The first two mechanisms are kind of “automatic” mechanisms that will be triggered internally within Cassandra, depending on the configuration parameter values that are set for them either in cassandra.yaml file (for Hinted Hand-off) or in table definition (for Read-Repair). The last mechanism (Anti-Entropy Repair), however, needs to be triggered with manual intervention, by running “nodetool repair” command (possibly with various options associated with it).

Despite the “manual” nature of Anti-Entropy repair, it is nevertheless necessary, because the first two repair mechanisms cannot guarantee fixing all data consistency scenarios for Cassandra. For example, 1) what if a node is down longer than “max_hint_window_in_ms” (which defaults to 3 hours)? and  2) For deletes, Anti-Entropy repair has to be executed before “gc_grace_seconds” (defaults to 10 days) in order to avoid tombstone resurrection.

At the same time, however, due to how Anti-Entropy repair is designed and implemented (Merkle-Tree building and massive data streaming across nodes), it is also a very expensive operation and can cause a big burden on all hardware resources (CPU, memory, hard drive, and network) within the cluster. In this case, how to run Anti-Entropy repair effectively becomes a constant topic within Cassandra community.

In this post, I’d like to explore and summarize some of the techniques that can help achieve a more effective Anti-Entropy repair for Cassandra.

2. What is the issue of an Anti-Entropy Repair

Before Cassandra version 2.2, a sequential full Anti-Entropy repair is the default behavior when “nodetool repair” command (with no specific options) is executed. When this happens,

1) The node that initiates the operation, called coordinator node, scans the partition ranges that it owns (either as primary or replica) one by on. For each partition range, it sends the request to each of the peer/replica nodes to build a Merkle tree.

2) The peer/replica node scans all SSTables and a major, or validation, compaction is triggered, which reads every row in the SSTables, generates a hash for it, and then adds the result to a Merkle tree.

3) Once the peer node finishes building the Merkle tree, it sends the result back to the coordinator. The coordinator node compares every Merkle tree with all other trees. If difference is detected, data is exchanged between differing nodes.

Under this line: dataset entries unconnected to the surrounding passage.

Definition add : float64 -> float64 -> float64 := SFadd prec emax.
Definition sub : float64 -> float64 -> float64 := SFsub prec emax.
Definition mul : float64 -> float64 -> float64 := SFmul prec emax.
Definition div : float64 -> float64 -> float64 := SFdiv prec emax.
Definition sqrt : float64 -> float64 := SFsqrt prec emax.

(** Conversion of an integer constant. *)
Definition of_Z (z : Z) : float64 := binary_normalize prec emax z 0 false.

Definition zero : float64 := S754_zero false.
Definition inf : float64 := S754_infinity false.      (* math.Inf(1) *)
Definition neg_inf : float64 := S754_infinity true.   (* math.Inf(-1) *)
Definition nan : float64 := S754_nan.

(** Go's comparisons: false as soon as an operand is NaN. *)
Definition lt (x y : float64) : bool := SFltb x y.
Definition gt (x y : float64) : bool := SFltb y x.
Definition ge (x y : float64) : bool := SFleb y x.

Definition is_nan (x : float64) : bool :=
  match x with S754_nan => true | _ => false end.

End F64.

Declare Scope f64_scope.
Delimit Scope f64_scope with f64.
Infix "+" := F64.add : f64_scope.
Infix "-" := F64.sub : f64_scope.
Infix "*" := F64.mul : f64_scope.
Infix "/" := F64.div : f64_scope.

(** ** Slices *)

Definition len {A : Type} (s : list A) : Z := Z.of_nat (length s).

(** [s[i]] as an operand. *)
Definition get {A : Type} (s : list A) (i : Z) : result A :=
  if i <? 0 then Panic
  else match s !! Z.to_nat i with
       | Some x => Ok x
       | None => Panic
       end.

(** [s[i] = v]. *)
Definition set {A : Type} (s : list A) (i : Z) (v : A) : result (list A) :=
  if (0 <=? i) && (i <? len s) then Ok (<[Z.to_nat i := v]> s) else Panic.

(** [s[a:b]] as a value (the capacity of every slice here is its length). *)
Definition slice {A : Type} (s : list A) (a b : Z) : result (list A) :=
  if (0 <=? a) && (a <=? b) && (b <=? len s)
  then Ok (take (Z.to_nat (b - a)) (drop (Z.to_nat a) s))
  else Panic.

(** [f(s[a:b])] for an [f] that writes through the slice: the window is
    replaced, in the backing array, by what [f] leaves in it. *)
Definition on_window {A : Type} (f : list A -> result (list A))
    (s : list A) (a b : Z) : result (list A) :=
  do w <- slice s a b;
  do w' <- f w;
  Ok (take (Z.to_nat a) s ++ w' ++ drop (Z.to_nat b) s).

(** [make([]T, n)] with every element [z]. *)
Definition make {A : Type} (z : A) (n : Z) : result (list A) :=
  if n <? 0 then Panic else Ok (replicate (Z.to_nat n) z).

(** ** Loops *)

(** [count] rounds of [body], the counter starting at [n] and advancing by
    [step]. *)
Fixpoint for_loop {S : Type} (count : nat) (n step : Z)
    (body : Z -> S -> result S) (s : S) : result S :=
  match count with
  | O => Ok s
  | S c => do s' <- body n s; for_loop c (n + step) step body s'
  end.

(** [for n := a; n < b; n++ { body }]. *)
Definition for_range {S : Type} (a b : Z) (body : Z -> S -> result S) (s : S)
    : result S :=
  for_loop (Z.to_nat (b - a)) a 1 body s.

(** [for i := a; i < b; i += 2 { body }]. *)
Definition for_step2 {S : Type} (a b : Z) (body : Z -> S -> result S) (s : S)
    : result S :=
  for_loop (Z.to_nat ((b - a + 1) / 2)) a 2 body s.

(** [for i, v := range l { body }] and [for _, v := range l { body }]. *)
Fixpoint range_loop {A S : Type} (i : Z) (l : list A)
    (body : Z -> A -> S -> result S) (s : S) : result S :=
  match l with
  | [] => Ok s
  | v :: l' => do s' <- body i v s; range_loop (i + 1) l' body s'
  end.

(** ** Vector helpers (package godsp) *)

(** The loop [for i := 1; i <= x; i++ { pw *= 2 }] of [Pow2]: the counter
    [i] and the power [pw] are both [int]s and wrap around. *)
Fixpoint pow2_loop (fuel : nat) (x i pw : Z) : result Z :=
  match fuel with
  | O => OutOfFuel
  | S fuel' =>
      if i <=? x then pow2_loop fuel' x (Int.wrap (i + 1)) (Int.wrap (pw * 2))
      else Ok pw
  end.

(** [Pow2]: panics on a negative exponent, otherwise doubles [pw] once for
    every [i] from 1 to [x], in [int] arithmetic.  For [x] below the
    maximal [int] the loop ends after [x] rounds, which [x + 1] tests of
    its condition detect.  At the maximal [int] the condition [i <= x]
    holds of every [int]: the counter wraps around and the loop never
    ends, whatever the fuel ([pow2_loop_diverges]). *)
Definition Pow2 (x : Z) : result Z :=
  if x <? 0 then Panic else pow2_loop (Z.to_nat x + 1) x 1 1.

(** [Log2 n] is [int(math.Log2(float64(n)))].  [math.Log2] belongs to Go's
    standard library and is not embedded; it is taken by the contract the
    function's comment documents ("log2(12) ~ 3.6. Log2 returns 3"), the
    integer logarithm.  The source meets this contract for
    [0 < n < 2^49 - 1] only: there the float logarithm lies far enough
    below the next integer to be truncated to [floor(log2 n)].  From
    [n = 2^49 - 1] on, the float logarithm of a number just below a power
    of two [2^k] rounds to [k] itself, so that the source returns [k] where
    this definition has [k - 1]; the definition says nothing of the source
    there.  The properties of [getTransformSections], a function of a
    length, are therefore stated for lengths below [2^49 - 1]; those of
    [Daubechies4] and of the coefficient functions are about a slice of
    [float64], which at 8 bytes a sample never has that many elements.
    For [n <= 0] the float is
    [-Inf] or [NaN], whose conversion to [int] yields the minimal integer
    on amd64 and arm64. *)
Definition Log2 (n : Z) : Z :=
  if n <=? 0 then Int.min_int else Z.log2 n.

(** [Range n] is the slice [0, 1, ..., n-1]. *)
Definition Range (n : Z) : list Z := seqZ 0 n.

(** [DownSample]: panics unless [len x] is a multiple of [n]; keeps
    [x[0], x[n], x[2n], ...]. *)
Definition DownSample (x : list float64) (n : Z) : result (list float64) :=
  do r <- Int.rem (len x) n;
  if negb (r =? 0) then Panic
  else
    do m <- Int.div (len x) n;
    do x1 <- make F64.zero m;
    do ' (_, x1') <-
      for_range 0 (len x1)
        (fun j '(i, x1) =>
           do v <- get x i;
           do x1' <- set x1 j v;
           Ok (Int.wrap (i + n), x1'))
        (0, x1);
    Ok x1'.

(** ** Transform sections *)

Record transformSection : Type := mkSection { start : Z; size : Z }.

(** The loop of [getTransformSections]; [st] is the loop variable [start]
    and [acc] the slice [sections] built so far. *)
Fixpoint sections_loop (fuel : nat) (N level st : Z)
    (acc : list transformSection) : result (list transformSection) :=
  match fuel with
  | O => OutOfFuel
  | S fuel' =>
      do p <- Pow2 level;
      if Int.wrap (N - st) >=? Int.wrap (64 * p) then
        do sz <- Pow2 (Log2 (Int.wrap (N - st)));
        sections_loop fuel' N level (Int.wrap (st + sz))
          (acc ++ [mkSection st sz])
      else Ok acc
  end.

Definition getTransformSections (N level : Z) : result (list transformSection) :=
  sections_loop (Z.to_nat N + 2) N level 0 [].

(** The partition as the specification words it: from [st], while the
    remaining length is at least [64 * 2^level], take a section of size
    [2^floor(log2 remaining)]. *)
Inductive Greedy (N level : Z) : Z -> list transformSection -> Prop :=
| Greedy_stop st :
    N - st < 64 * 2 ^ level -> Greedy N level st []
| Greedy_take st ss :
    64 * 2 ^ level <= N - st ->
    Greedy N level (st + 2 ^ Z.log2 (N - st)) ss ->
    Greedy N level st (mkSection st (2 ^ Z.log2 (N - st)) :: ss).

(** Sections laid end to end from [st], each of positive size. *)
Fixpoint contiguous (st : Z) (ss : list transformSection) : Prop :=
  match ss with
  | [] => True
  | s :: rest => start s = st /\ 0 < size s /\ contiguous (st + size s) rest
  end.

Definition power_of_two (z : Z) : Prop := exists k, 0 <= k /\ z = 2 ^ k.

Definition total_size (ss : list transformSection) : Z :=
  fold_right (fun s acc => size s + acc) 0 ss.

(** ** The lifting pass *)

Local Open Scope f64_scope.

(** [split]: odd-indexed elements are saved in [odd], even-indexed ones
    are moved down in place, then [odd] is copied into the back half. *)
Definition split (s : list float64) : result (list float64) :=
  let half := Int.half (len s) in
  do odd <- make F64.zero half;
  do odd <- for_step2 1 (len s)
              (fun i odd => do v <- get s i; set odd (Int.half i) v) odd;
  do s <- for_step2 2 (len s)
            (fun i s => do v <- get s i; set s (Int.half i) v) s;
  range_loop 0 odd (fun i v s => set s (half + i)%Z v) s.

Definition sqrt3 : float64 := F64.sqrt (F64.of_Z 3).
Definition sqrt2 : float64 := F64.sqrt (F64.of_Z 2).
Definition four : float64 := F64.of_Z 4.
Definition two : float64 := F64.of_Z 2.
Definition one : float64 := F64.of_Z 1.
(** * libcmd: running named scripts in throw-away containers

    A shallow embedding of [libcmd.go] and the properties of its execution
    life cycle: configuration defaulting, the command line handed to the
    container runtime, unconditional removal of the created container, the
    completion poll, retrieval and demultiplexing of the combined log
    stream, and the classification of errors.

    The container runtime and the socket transport are collaborators of
    the package.  They are a record of handlers over an arbitrary [World];
    every call made to them is recorded, in order, as an [Event]. *)

From Stdlib Require Import ZArith NArith Lia.
From Stdlib Require Import Strings.Byte.
From stdpp Require Import base option list strings gmap.

Local Open Scope string_scope.
Local Open Scope list_scope.

(** ** Errors *)

(** What went wrong in a frame of the combined log stream. *)
Inductive DecodeError : Type :=
| BadDiscriminator (d : byte)
| TruncatedFrame.

(** Go's [error] values.  [ErrCommandResponse] is the package's own
    sentinel, [ErrConnectionRefused] is [docker.ErrConnectionRefused], and
    [ErrExternal] stands for any error value made by a collaborator (the
    runtime client, [net], [net/http]); it carries its [Error()] text.
    A nil [error] is [None : option error]. *)
Inductive error : Type :=
| ErrCommandResponse
| ErrConnectionRefused
| ErrDecode (why : DecodeError)
| ErrExternal (msg : string).

Definition Error (e : error) : string :=
  match e with
  | ErrCommandResponse => "error running command"
  | ErrConnectionRefused => "cannot connect to Docker endpoint"
  | ErrDecode (BadDiscriminator _) => "unrecognized stream discriminator"
  | ErrDecode TruncatedFrame => "truncated frame"
  | ErrExternal msg => msg
  end.

Inductive result (A : Type) : Type :=
| Ok (a : A)
| Err (e : error).
Arguments Ok {A} a.
Arguments Err {A} e.

(** ** Data of the package and of its collaborators *)

Record CmdConfig : Type := mkCmdConfig {
  CommandsDir : string;
  DockerEndpoint : string;
  ContainerRepository : string;
  ContainerTag : string
}.

(** [docker.Client]: a handle on the daemon at some endpoint. *)
Record Client : Type := mkClient { endpoint : string }.

(** [Cmd.dockerClient] is a [*docker.Client]; [None] is the nil pointer. *)
Record Cmd : Type := mkCmd {
  op : string;
  dockerClient : option Client
}.

Record Container : Type := mkContainer { ID : string }.

(** [time.Time] as nanoseconds since the zero instant, [time.Duration] as
    nanoseconds. *)
Definition Time : Type := Z.
Definition Duration : Type := Z.

Definition nilTime : Time := 0%Z.
Definition Time_Equal (t u : Time) : bool := (t =? u)%Z.

Definition Nanosecond : Duration := 1%Z.
Definition Microsecond : Duration := (1000 * Nanosecond)%Z.
Definition Millisecond : Duration := (1000 * Microsecond)%Z.

Record ContainerState : Type := mkState { FinishedAt : Time }.
Record ContainerInfo : Type := mkInfo { State : ContainerState }.

Record DockerConfig : Type := mkDockerConfig {
  Image : string;
  DCmd : list string
}.
Record CreateContainerOptions : Type := mkCreateOpts { Config : DockerConfig }.
Record RemoveContainerOptions : Type := mkRemoveOpts {
  RmID : string;
  RemoveVolumes : bool;
  Force : bool
}.
Record PullImageOptions : Type := mkPullOpts {
  Repository : string;
  Tag : string
}.
Inductive HostConfig : Type := EmptyHostConfig.

Record Request : Type := mkRequest {
  Method : string;
  URL : string;
  Header : list (string * string)
}.
Record Response : Type := mkResponse {
  StatusCode : Z;
  Body : list byte
}.
Record Conn : Type := mkConn { fd : nat }.
(** Removing a node that is in no list. *)
Lemma dll_dealloc h A x :
  dll_ok h A → (∀ l, x ∉ A l) → dll_ok (PageLists (delete x (links h)) (headers h)) A.
Proof.
  intros Hok Hx. split; simpl.
  - apply Hok.
  - apply Hok.
  - intros l b y a HA. rewrite lookup_delete_ne; [by eapply dll_node|].
    intros ->. apply (Hx l). rewrite HA. set_solver.
  - apply Hok.
  - intros y n [_ Hn]%lookup_delete_Some. by apply Hok.
  - pose proof (dll_size Hok). rewrite map_size_delete. destruct (links h !! x); simpl; lia.
Qed.

(** The heap with other lists, empty where the two differ. *)
Lemma dll_headers h A m :
  dll_ok h A →
  (∀ l q, m !! l = Some q → headers h !! l = Some q ∨ A l = [] ∧ q = PageList None None 0) →
  (∀ l, m !! l = None → A l = []) →
  dll_ok (PageLists (links h) m) A.
Proof.
  intros Hok Hm Hno. split; simpl; [|done|apply Hok..].
  intros l q [Hq|[HA ->]]%Hm; [by apply Hok|]. by rewrite HA.
Qed.

(** Replacing the sequence of the list [q] by [xs]. *)
Lemma dll_change h h' A q xs :
  dll_ok h A →
  headers h' = <[q := PageList (head xs) (last xs) (Z.of_nat (length xs))]> (headers h) →
  NoDup xs →
  (∀ y, y ∈ xs → y ∈ A q ∨ links h !! y = Some detached) →
  (∀ b y a, xs = b ++ y :: a →
     links h' !! y = Some (PageLinks (head a) (last b) (Some q))) →
  (∀ y, y ∉ xs →
     links h' !! y = if decide (y ∈ A q) then Some detached else links h !! y) →
  same_shape h h' →
  dll_ok h' (<[q := xs]> A).
Proof.
  intros Hok Hhd Hnd Hfrom Hnode Hrest Hsh.
  assert (∀ y l, l ≠ q → y ∈ A l → y ∉ A q ∧ y ∉ xs) as Hsep.
  { intros y l Hl Hy.
    assert (y ∉ A q) by (intros Hq; apply Hl; by eapply dll_disjoint).
    split; [done|]. intros [?|Hdet]%Hfrom; [done|]. by eapply (dll_fresh h A y). }
  split; [..|rewrite (same_shape_size _ _ Hsh); apply Hok].
  - intros l q'. rewrite Hhd, lookup_insert. case_decide as Hl.
    + subst. rewrite fn_lookup_insert. by intros [= <-].
    + rewrite fn_lookup_insert_ne by done. by apply dll_header.
  - intros l. rewrite Hhd, lookup_insert. case_decide as Hl; [done|].
    rewrite fn_lookup_insert_ne by done. by apply dll_no_header.
  - intros l b y a. destruct (decide (q = l)) as [<-|Hl].
    + rewrite fn_lookup_insert. apply Hnode.
    + rewrite fn_lookup_insert_ne by done. intros Heq.
      destruct (Hsep y l) as [Hq Hxs]; [done|rewrite Heq; set_solver|].
      rewrite Hrest, decide_False by done. by eapply dll_node.
  - intros l. destruct (decide (q = l)) as [<-|Hl].
    + by rewrite fn_lookup_insert.
    + rewrite fn_lookup_insert_ne by done. by eapply dll_nodup.
  - intros y n Hn Hno. pose proof (Hno q) as Hq. rewrite fn_lookup_insert in Hq.
    rewrite Hrest in Hn by done. case_decide as Hy; [by simplify_eq|].
    eapply (dll_other Hok); [done|]. intros l. destruct (decide (q = l)) as [<-|]; [done|].
    specialize (Hno l). by rewrite fn_lookup_insert_ne in Hno.
Qed.
(* ===== verification/F64.v ===== *)
(** * Doubles

    The C [double]s of the policy code are IEEE 754 binary64 numbers, as
    specified by the Standard Library's [SpecFloat] (no axiom is involved: the
    operations are functions on signs, mantissas and exponents). *)

From S2P Require Import Prelude.
From Stdlib Require Export SpecFloat.

Abbreviation f64 := spec_float.

Definition f64_of_Z (x : Z) : f64 := binary_normalize 53 1024 x 0 false.
(** The double nearest to [m / 10 ^ k], as a decimal literal denotes. *)
Definition f64_decimal (m k : Z) : f64 :=
  SFdiv 53 1024 (f64_of_Z m) (f64_of_Z (10 ^ k)).
Definition f64_add : f64 → f64 → f64 := SFadd 53 1024.
Definition f64_sub : f64 → f64 → f64 := SFsub 53 1024.
Definition f64_mul : f64 → f64 → f64 := SFmul 53 1024.
Definition f64_div : f64 → f64 → f64 := SFdiv 53 1024.
Definition f64_lt (a b : f64) : bool := SFltb a b.
Definition f64_le (a b : f64) : bool := SFleb a b.
Definition f64_gt (a b : f64) : bool := SFltb b a.
Definition f64_eq (a b : f64) : bool := SFeqb a b.

(** Truncation toward zero, for the conversions from [double] to an integer.
    The conversion is undefined for a NaN, an infinity, and a value the
    integer type cannot hold. *)
Definition f64_trunc (a : f64) : option Z :=
  match a with
  | S754_zero _ => Some 0
  | S754_finite s m e =>
      let n := if 0 <=? e then Zpos m * 2 ^ e else Zpos m / 2 ^ (- e) in
      Some (if s then - n else n)
  | _ => None
  end.

Definition is_nan (a : f64) : bool :=
  match a with S754_nan => true | _ => false end.

(** The order on the numbers that are not NaN is that of a key, compared
    lexicographically. *)
Definition f64_key (a : f64) : Z * Z * Z :=
  match a with
  | S754_infinity true => (-2, 0, 0)
  | S754_finite true m e => (-1, - e, - Zpos m)
  | S754_zero _ | S754_nan => (0, 0, 0)
  | S754_finite false m e => (1, e, Zpos m)
  | S754_infinity false => (2, 0, 0)
  end.

Definition key_lt (k l : Z * Z * Z) : Prop :=
  k.1.1 < l.1.1 ∨ k.1.1 = l.1.1 ∧ (k.1.2 < l.1.2 ∨ k.1.2 = l.1.2 ∧ k.2 < l.2).

Lemma f64_lt_key a b :
  is_nan a = false → is_nan b = false →
  f64_lt a b = true ↔ key_lt (f64_key a) (f64_key b).
Proof.
  intros Ha Hb. unfold f64_lt, SFltb, key_lt.
  destruct a as [sa|sa| |sa ma ea], b as [sb|sb| |sb mb eb]; try done;
    destruct sa, sb; simpl; try (split; [done|lia]); try (split; [lia|done]);
    try (split; intros; (lia || done)).
  - destruct (Z.compare_spec ea eb); [|split; [done|lia]|split; [lia|done]].
    fold (Pos.compare ma mb). destruct (Pos.compare_spec ma mb); simpl;
      split; intros; (done || lia).
  - destruct (Z.compare_spec ea eb); [|split; [lia|done]|split; [done|lia]].
    fold (Pos.compare ma mb). destruct (Pos.compare_spec ma mb); simpl;
      split; intros; (done || lia).
Qed.

(** [¬ a > b] is a total preorder on the numbers that are not NaN. *)
Lemma f64_gt_total a b :
  is_nan a = false → is_nan b = false → f64_gt a b = true → f64_gt b a = false.
Proof.
  intros Ha Hb Hab. apply (f64_lt_key b a) in Hab; [|done..].
  apply not_true_iff_false. intros Hba%(f64_lt_key a b); [|done..]. unfold key_lt in *. lia.
Qed.

Lemma f64_le_trans a b c :
  is_nan a = false → is_nan b = false → is_nan c = false →
  f64_gt a b = false → f64_gt b c = false → f64_gt a c = false.
Proof.
  unfold f64_gt. fold (f64_lt b a) (f64_lt c b) (f64_lt c a).
  intros Ha Hb Hc H1 H2. apply not_true_iff_false in H1, H2. apply not_true_iff_false.
  rewrite f64_lt_key in * by done. unfold key_lt in *. lia.
Qed.
(** [struct hemem_page], without its list links. *)
Record hemem_page := HememPage {
  pg_va : Z;
  pg_pid : Z;
  pg_devdax_offset : Z;
  pg_in_dram : bool;
  pg_uffd : Z;
  pg_pt : pagetypes;
  pg_migrating : bool;
  pg_migration_uffd_unmap_pending : bool;
  pg_map_fixed_uffd_unmap_pending : bool;
  pg_present : bool;
  pg_hot : Z;
  pg_migrations_up : Z;
  pg_migrations_down : Z;
  pg_last_migrated_epoch : Z;
  pg_migration_access_comp : Z;
  pg_local_clock : tiered;
  pg_ring_present : bool;
  pg_in_free_ring : bool;
  pg_accesses : tiered;
  pg_tot_accesses : tiered;
  pg_subpage_skewness : list Z;
  pg_pa_proc_entry : pa_proc_map_entry;
  pg_hh : option Z;
  pg_hh_pa : option Z;
}.
#[global] Instance eta_hemem_page : Eta hemem_page :=
  λ r, HememPage (pg_va r) (pg_pid r) (pg_devdax_offset r) (pg_in_dram r) (pg_uffd r)
    (pg_pt r) (pg_migrating r) (pg_migration_uffd_unmap_pending r)
    (pg_map_fixed_uffd_unmap_pending r) (pg_present r) (pg_hot r) (pg_migrations_up r)
    (pg_migrations_down r) (pg_last_migrated_epoch r) (pg_migration_access_comp r)
    (pg_local_clock r) (pg_ring_present r) (pg_in_free_ring r) (pg_accesses r)
    (pg_tot_accesses r) (pg_subpage_skewness r) (pg_pa_proc_entry r) (pg_hh r)
    (pg_hh_pa r).
#[global] Instance set_pg_va : Setter pg_va := ltac:(mk_setter).
#[global] Instance set_pg_pid : Setter pg_pid := ltac:(mk_setter).
#[global] Instance set_pg_devdax_offset : Setter pg_devdax_offset := ltac:(mk_setter).
#[global] Instance set_pg_in_dram : Setter pg_in_dram := ltac:(mk_setter).
#[global] Instance set_pg_uffd : Setter pg_uffd := ltac:(mk_setter).
#[global] Instance set_pg_pt : Setter pg_pt := ltac:(mk_setter).
#[global] Instance set_pg_migrating : Setter pg_migrating := ltac:(mk_setter).
#[global] Instance set_pg_migration_uffd_unmap_pending : Setter pg_migration_uffd_unmap_pending := ltac:(mk_setter).
#[global] Instance set_pg_map_fixed_uffd_unmap_pending : Setter pg_map_fixed_uffd_unmap_pending := ltac:(mk_setter).
#[global] Instance set_pg_present : Setter pg_present := ltac:(mk_setter).
#[global] Instance set_pg_hot : Setter pg_hot := ltac:(mk_setter).
#[global] Instance set_pg_migrations_up : Setter pg_migrations_up := ltac:(mk_setter).
#[global] Instance set_pg_migrations_down : Setter pg_migrations_down := ltac:(mk_setter).
#[global] Instance set_pg_last_migrated_epoch : Setter pg_last_migrated_epoch := ltac:(mk_setter).
#[global] Instance set_pg_migration_access_comp : Setter pg_migration_access_comp := ltac:(mk_setter).
#[global] Instance set_pg_local_clock : Setter pg_local_clock := ltac:(mk_setter).
#[global] Instance set_pg_ring_present : Setter pg_ring_present := ltac:(mk_setter).
#[global] Instance set_pg_in_free_ring : Setter pg_in_free_ring := ltac:(mk_setter).
#[global] Instance set_pg_accesses : Setter pg_accesses := ltac:(mk_setter).
#[global] Instance set_pg_tot_accesses : Setter pg_tot_accesses := ltac:(mk_setter).
#[global] Instance set_pg_subpage_skewness : Setter pg_subpage_skewness := ltac:(mk_setter).
#[global] Instance set_pg_pa_proc_entry : Setter pg_pa_proc_entry := ltac:(mk_setter).
#[global] Instance set_pg_hh : Setter pg_hh := ltac:(mk_setter).
#[global] Instance set_pg_hh_pa : Setter pg_hh_pa := ltac:(mk_setter).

Looking at this highly summarized procedure, there are a few things that immediately caught my attention:

First, because building Merkletree requires hashing every row of all SSTables,  it is a very expensive operation, stressing CPU, memory, and disk I/O.

Second, when Merkletree difference is detected, network bandwidth can be overwhelmed to stream the large amount of data to remote nodes.

Lastly, although not obvious, it is a worse problem in my opinion, which is that this operation can cause computation repetition and therefore waste resources unnecessarily. Please see this post for an example of how this can happen.

Based on the high cost related with it, a default (pre-Cassandra 2.2) sequential full Anti-Entropy repair is, in practice, rarely considered to be a routine task to run in production environment. Actually, a common trick that many people do with Cassandra repair is simply touching all data and let read-repair do the rest of work.

However, there do have situations when an Anti-Entropy repair is required, for example, to recover from data loss. What can we do in these cases?

3. What can help to achieve a more effective Anti-Entropy repair?

Over the time, different options for “nodetool repair” command have been introduced in different Cassandra versions. These options represent different techniques that can help achieve more effective Anti-Entropy repair, which I’ll go through in more details in this section. Meanwhile, I will also try to clarify some of the confusion that new Cassandra users might have around the different nodetool repair command options (and related jargon’s) of different Cassandra versions.

3.1 Primary range repair

In Cassandra, each node manages several (token) ranges of data. One of them is the primary range which is the token range that is assigned to the node according to the token setup within the ring. Other ranges of data are actually replica of primary ranges from other nodes. Running “nodetool repair” with option “-pr” (or “–partition-range”)  on a node means that the node only repairs the data of the primary range, but not other ranges managed on this node. The default behavior of a repair (without this option) is to repair all ranges of data managed by a node.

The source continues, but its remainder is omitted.